═══ Data

(** ** Pushing neighbours *)

Record pushed (X : gset bytes) (hs : list bytes) (w w' : WalkState) : Prop := {
  pu_heap : heap_ok key (to_visit w');
  pu_nodup : NoDup (hashes (to_visit w'));
  pu_seen h : h ∈ seen w' <-> h ∈ hashes (to_visit w') \/ h ∈ X;
  pu_old v : v ∈ to_visit w -> v ∈ to_visit w';
  pu_new v : v ∈ to_visit w' -> v ∈ to_visit w \/ v_hash v ∈ hs /\ v_hash v ∉ X /\ stored v;
  pu_all h : h ∈ hs -> h ∈ hashes (to_visit w') \/ h ∈ X
}.

Lemma hashes_perm l l' : l ≡ₚ l' -> hashes l ≡ₚ hashes l'.
Proof. apply fmap_Permutation. Qed.

Lemma add_neighbor_ok X h v w : get_transaction h = Ok v -> v_hash v = h ->
  heap_ok key (to_visit w) -> NoDup (hashes (to_visit w)) -> (forall h, h ∈ seen w <-> h ∈ hashes (to_visit w) \/ h ∈ X) ->
  exists w', add_neighbor BFS w h = Ok w' /\ pushed X [h] w w'.
Proof.
  intros Hg Hh Hheap Hnd Hseen. unfold add_neighbor. destruct (bool_decide_reflect (h ∈ seen w)) as [Hin|Hin].
  - exists w. split; [done|]. split; [done..|auto|auto|]. intros h' E. apply list_elem_of_singleton in E as ->. by apply Hseen.
  - rewrite Hg. cbn [rbind BFSTimestampWalk _push_visit]. eexists. split; [reflexivity|]. cbn [to_visit seen].
    destruct (heappush_ok key v (to_visit w) Hheap) as [Hheap' Hperm].
    assert (Hel : forall u, u ∈ heappush key v (to_visit w) <-> u = v \/ u ∈ to_visit w).
    { intros u. rewrite Hperm. apply elem_of_cons. }
    assert (Heh : forall k, k ∈ hashes (heappush key v (to_visit w)) <-> k = h \/ k ∈ hashes (to_visit w)).
    { intros k. rewrite (hashes_perm _ _ Hperm). unfold hashes. cbn. rewrite elem_of_cons, Hh. done. }
    rewrite Hseen in Hin. split; cbn [to_visit seen].
    + done.
    + rewrite (hashes_perm _ _ Hperm). unfold hashes. cbn. constructor; [rewrite Hh; tauto|done].
    + intros k. rewrite elem_of_union, elem_of_singleton, Hseen, Heh. tauto.
    + intros u Hu. apply Hel. auto.
    + intros u Hu. apply Hel in Hu as [-> | Hu]; [right|auto]. rewrite Hh. split; [by apply list_elem_of_singleton|].
      split; [tauto|]. unfold stored. by rewrite Hh.
    + intros k Hk. apply list_elem_of_singleton in Hk as ->. left. apply Heh. auto.
Qed.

══════

Repeat exactly, and only, the lines from the one containing "rewrite Hseen in" through the last line above.

    rewrite Hseen in Hin. split; cbn [to_visit seen].
    + done.
    + rewrite (hashes_perm _ _ Hperm). unfold hashes. cbn. constructor; [rewrite Hh; tauto|done].
    + intros k. rewrite elem_of_union, elem_of_singleton, Hseen, Heh. tauto.
    + intros u Hu. apply Hel. auto.
    + intros u Hu. apply Hel in Hu as [-> | Hu]; [right|auto]. rewrite Hh. split; [by apply list_elem_of_singleton|].
      split; [tauto|]. unfold stored. by rewrite Hh.
    + intros k Hk. apply list_elem_of_singleton in Hk as ->. left. apply Heh. auto.
Qed.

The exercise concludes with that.